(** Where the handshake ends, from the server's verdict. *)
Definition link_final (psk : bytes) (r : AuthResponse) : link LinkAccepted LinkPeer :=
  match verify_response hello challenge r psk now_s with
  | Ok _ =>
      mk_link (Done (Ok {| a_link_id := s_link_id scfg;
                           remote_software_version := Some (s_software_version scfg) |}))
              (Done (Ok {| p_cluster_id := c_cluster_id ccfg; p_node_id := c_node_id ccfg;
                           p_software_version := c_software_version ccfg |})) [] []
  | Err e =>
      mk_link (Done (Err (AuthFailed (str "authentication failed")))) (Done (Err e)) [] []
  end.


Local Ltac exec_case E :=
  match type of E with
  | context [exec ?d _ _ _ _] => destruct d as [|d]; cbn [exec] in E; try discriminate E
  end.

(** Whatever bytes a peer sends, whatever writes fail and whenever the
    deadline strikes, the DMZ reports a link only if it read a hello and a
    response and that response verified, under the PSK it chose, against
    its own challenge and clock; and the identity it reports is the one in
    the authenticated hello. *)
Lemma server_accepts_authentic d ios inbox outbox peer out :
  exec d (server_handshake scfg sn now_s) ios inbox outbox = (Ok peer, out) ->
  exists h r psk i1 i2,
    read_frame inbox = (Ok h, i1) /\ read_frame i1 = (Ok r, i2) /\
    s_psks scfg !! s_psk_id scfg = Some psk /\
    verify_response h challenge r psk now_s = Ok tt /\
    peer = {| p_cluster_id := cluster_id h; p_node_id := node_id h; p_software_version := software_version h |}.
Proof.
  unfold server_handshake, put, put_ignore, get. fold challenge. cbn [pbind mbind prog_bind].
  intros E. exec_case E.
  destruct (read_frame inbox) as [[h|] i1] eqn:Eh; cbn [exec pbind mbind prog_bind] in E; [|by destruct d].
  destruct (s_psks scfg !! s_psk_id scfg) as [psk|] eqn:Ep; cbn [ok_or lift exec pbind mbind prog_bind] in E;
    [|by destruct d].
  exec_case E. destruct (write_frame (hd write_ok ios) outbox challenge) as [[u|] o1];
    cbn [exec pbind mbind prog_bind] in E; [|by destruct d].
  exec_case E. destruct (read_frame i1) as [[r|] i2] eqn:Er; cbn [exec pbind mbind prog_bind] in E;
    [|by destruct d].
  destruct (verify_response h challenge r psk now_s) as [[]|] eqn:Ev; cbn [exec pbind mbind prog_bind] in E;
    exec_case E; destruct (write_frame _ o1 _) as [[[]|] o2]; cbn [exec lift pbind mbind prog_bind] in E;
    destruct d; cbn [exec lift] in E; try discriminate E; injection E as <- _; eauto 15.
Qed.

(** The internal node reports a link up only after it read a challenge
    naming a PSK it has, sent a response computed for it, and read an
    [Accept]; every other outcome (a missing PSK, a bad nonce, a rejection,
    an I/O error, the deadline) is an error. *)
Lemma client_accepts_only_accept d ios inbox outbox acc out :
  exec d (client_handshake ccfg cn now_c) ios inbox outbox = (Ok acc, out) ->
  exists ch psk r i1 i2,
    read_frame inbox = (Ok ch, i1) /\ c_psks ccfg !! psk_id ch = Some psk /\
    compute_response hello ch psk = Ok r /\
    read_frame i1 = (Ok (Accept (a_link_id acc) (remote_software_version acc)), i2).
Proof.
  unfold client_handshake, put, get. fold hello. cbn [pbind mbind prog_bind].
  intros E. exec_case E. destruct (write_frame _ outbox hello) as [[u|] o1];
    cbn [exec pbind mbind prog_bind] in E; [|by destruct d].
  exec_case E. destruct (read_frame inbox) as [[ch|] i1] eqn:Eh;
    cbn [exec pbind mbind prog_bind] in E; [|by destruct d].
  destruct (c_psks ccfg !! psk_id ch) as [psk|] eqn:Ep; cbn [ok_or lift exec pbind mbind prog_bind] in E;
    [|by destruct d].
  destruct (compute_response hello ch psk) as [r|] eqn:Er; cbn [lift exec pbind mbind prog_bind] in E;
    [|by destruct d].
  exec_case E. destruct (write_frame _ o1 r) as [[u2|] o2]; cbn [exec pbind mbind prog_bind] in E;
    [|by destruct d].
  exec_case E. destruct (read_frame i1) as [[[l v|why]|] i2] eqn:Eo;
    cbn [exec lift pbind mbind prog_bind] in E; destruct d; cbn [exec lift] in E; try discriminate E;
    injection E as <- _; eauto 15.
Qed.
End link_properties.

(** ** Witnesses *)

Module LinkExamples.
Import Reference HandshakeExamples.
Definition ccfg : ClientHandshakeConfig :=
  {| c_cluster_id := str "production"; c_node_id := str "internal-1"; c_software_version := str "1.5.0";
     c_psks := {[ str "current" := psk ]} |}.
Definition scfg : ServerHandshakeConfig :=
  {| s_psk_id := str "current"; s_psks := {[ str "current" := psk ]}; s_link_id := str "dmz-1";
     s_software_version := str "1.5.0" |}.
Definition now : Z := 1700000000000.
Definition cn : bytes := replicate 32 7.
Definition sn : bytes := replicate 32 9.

____

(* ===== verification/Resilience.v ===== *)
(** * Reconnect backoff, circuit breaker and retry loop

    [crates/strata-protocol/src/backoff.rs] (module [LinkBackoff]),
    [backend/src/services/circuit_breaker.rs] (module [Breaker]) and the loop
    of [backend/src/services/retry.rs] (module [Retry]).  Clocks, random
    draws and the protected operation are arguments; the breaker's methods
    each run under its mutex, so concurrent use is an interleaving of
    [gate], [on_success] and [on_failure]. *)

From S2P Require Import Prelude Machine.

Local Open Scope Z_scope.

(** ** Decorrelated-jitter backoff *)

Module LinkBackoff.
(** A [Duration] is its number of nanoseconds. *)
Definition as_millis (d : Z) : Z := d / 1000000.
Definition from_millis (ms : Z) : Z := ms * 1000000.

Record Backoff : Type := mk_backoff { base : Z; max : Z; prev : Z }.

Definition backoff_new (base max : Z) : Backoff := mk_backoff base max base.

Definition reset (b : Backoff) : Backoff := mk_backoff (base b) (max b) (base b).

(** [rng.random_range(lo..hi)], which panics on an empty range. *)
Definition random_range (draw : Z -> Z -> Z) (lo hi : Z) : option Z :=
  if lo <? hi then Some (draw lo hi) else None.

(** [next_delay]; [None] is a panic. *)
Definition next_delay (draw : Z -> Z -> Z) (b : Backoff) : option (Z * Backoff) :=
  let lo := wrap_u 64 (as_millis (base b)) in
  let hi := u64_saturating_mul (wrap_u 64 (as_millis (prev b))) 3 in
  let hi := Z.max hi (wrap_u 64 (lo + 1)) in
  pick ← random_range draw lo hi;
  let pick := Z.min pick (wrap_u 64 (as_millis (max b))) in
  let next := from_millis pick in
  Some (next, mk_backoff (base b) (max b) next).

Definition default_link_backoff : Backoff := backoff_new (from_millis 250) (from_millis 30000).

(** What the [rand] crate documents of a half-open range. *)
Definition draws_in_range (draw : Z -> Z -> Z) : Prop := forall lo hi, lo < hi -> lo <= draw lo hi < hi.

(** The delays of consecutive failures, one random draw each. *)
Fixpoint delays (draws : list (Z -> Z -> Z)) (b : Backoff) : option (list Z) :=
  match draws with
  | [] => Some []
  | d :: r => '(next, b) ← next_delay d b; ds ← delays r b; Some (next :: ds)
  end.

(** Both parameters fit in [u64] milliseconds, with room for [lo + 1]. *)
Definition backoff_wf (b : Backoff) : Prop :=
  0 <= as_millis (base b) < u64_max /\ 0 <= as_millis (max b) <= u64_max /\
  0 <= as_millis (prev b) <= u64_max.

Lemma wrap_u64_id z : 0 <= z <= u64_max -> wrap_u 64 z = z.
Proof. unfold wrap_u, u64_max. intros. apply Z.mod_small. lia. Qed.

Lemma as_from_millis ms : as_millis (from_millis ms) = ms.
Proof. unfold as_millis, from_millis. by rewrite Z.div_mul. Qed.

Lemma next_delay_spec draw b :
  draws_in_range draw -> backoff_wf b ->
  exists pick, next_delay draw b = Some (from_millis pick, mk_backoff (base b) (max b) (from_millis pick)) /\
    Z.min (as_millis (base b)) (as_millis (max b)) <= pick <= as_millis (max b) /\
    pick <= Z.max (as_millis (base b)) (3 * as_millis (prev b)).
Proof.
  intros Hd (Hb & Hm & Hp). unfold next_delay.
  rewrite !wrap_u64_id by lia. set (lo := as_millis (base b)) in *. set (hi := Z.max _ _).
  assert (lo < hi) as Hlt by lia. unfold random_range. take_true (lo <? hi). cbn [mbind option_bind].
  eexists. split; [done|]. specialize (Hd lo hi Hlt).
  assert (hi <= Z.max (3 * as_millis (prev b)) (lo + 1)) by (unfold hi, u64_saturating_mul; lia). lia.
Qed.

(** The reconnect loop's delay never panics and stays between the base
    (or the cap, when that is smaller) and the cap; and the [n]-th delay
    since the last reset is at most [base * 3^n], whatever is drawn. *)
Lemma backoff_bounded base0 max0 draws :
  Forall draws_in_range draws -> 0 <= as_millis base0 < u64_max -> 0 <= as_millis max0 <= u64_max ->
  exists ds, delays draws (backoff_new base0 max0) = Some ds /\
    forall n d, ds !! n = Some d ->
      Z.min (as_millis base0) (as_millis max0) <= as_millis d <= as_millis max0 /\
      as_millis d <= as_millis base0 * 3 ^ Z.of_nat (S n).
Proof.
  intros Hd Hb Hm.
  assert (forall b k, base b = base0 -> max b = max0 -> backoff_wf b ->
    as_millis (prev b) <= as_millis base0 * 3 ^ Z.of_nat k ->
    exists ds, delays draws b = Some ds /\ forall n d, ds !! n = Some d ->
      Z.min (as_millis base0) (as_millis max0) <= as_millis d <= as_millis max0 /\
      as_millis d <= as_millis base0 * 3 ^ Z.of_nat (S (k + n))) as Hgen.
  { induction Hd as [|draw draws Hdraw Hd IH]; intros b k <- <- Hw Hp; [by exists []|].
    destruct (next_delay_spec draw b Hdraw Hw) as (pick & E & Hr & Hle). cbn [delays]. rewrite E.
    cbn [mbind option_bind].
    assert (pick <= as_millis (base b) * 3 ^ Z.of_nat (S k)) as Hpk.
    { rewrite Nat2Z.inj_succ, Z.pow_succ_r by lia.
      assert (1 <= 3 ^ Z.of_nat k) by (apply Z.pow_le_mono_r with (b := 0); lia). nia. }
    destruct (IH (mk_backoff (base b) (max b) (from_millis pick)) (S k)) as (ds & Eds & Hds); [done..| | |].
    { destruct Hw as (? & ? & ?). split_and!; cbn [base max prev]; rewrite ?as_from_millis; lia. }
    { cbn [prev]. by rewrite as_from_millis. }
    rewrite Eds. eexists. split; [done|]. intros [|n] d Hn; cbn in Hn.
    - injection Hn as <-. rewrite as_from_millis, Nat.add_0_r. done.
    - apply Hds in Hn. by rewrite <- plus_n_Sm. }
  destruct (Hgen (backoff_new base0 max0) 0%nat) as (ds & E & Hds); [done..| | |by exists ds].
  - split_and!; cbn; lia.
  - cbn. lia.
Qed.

____

— WHAT THIS TASK INVOLVES —
In the entries above, find the line holding "match type of E with" and the line holding "an I/O error, the"; print both of them and every line between, exactly, and nothing else.

— OUTPUT FOR THIS EXERCISE —
  match type of E with
  | context [exec ?d _ _ _ _] => destruct d as [|d]; cbn [exec] in E; try discriminate E
  end.

(** Whatever bytes a peer sends, whatever writes fail and whenever the
    deadline strikes, the DMZ reports a link only if it read a hello and a
    response and that response verified, under the PSK it chose, against
    its own challenge and clock; and the identity it reports is the one in
    the authenticated hello. *)
Lemma server_accepts_authentic d ios inbox outbox peer out :
  exec d (server_handshake scfg sn now_s) ios inbox outbox = (Ok peer, out) ->
  exists h r psk i1 i2,
    read_frame inbox = (Ok h, i1) /\ read_frame i1 = (Ok r, i2) /\
    s_psks scfg !! s_psk_id scfg = Some psk /\
    verify_response h challenge r psk now_s = Ok tt /\
    peer = {| p_cluster_id := cluster_id h; p_node_id := node_id h; p_software_version := software_version h |}.
Proof.
  unfold server_handshake, put, put_ignore, get. fold challenge. cbn [pbind mbind prog_bind].
  intros E. exec_case E.
  destruct (read_frame inbox) as [[h|] i1] eqn:Eh; cbn [exec pbind mbind prog_bind] in E; [|by destruct d].
  destruct (s_psks scfg !! s_psk_id scfg) as [psk|] eqn:Ep; cbn [ok_or lift exec pbind mbind prog_bind] in E;
    [|by destruct d].
  exec_case E. destruct (write_frame (hd write_ok ios) outbox challenge) as [[u|] o1];
    cbn [exec pbind mbind prog_bind] in E; [|by destruct d].
  exec_case E. destruct (read_frame i1) as [[r|] i2] eqn:Er; cbn [exec pbind mbind prog_bind] in E;
    [|by destruct d].
  destruct (verify_response h challenge r psk now_s) as [[]|] eqn:Ev; cbn [exec pbind mbind prog_bind] in E;
    exec_case E; destruct (write_frame _ o1 _) as [[[]|] o2]; cbn [exec lift pbind mbind prog_bind] in E;
    destruct d; cbn [exec lift] in E; try discriminate E; injection E as <- _; eauto 15.
Qed.

(** The internal node reports a link up only after it read a challenge
    naming a PSK it has, sent a response computed for it, and read an
    [Accept]; every other outcome (a missing PSK, a bad nonce, a rejection,
    an I/O error, the deadline) is an error. *)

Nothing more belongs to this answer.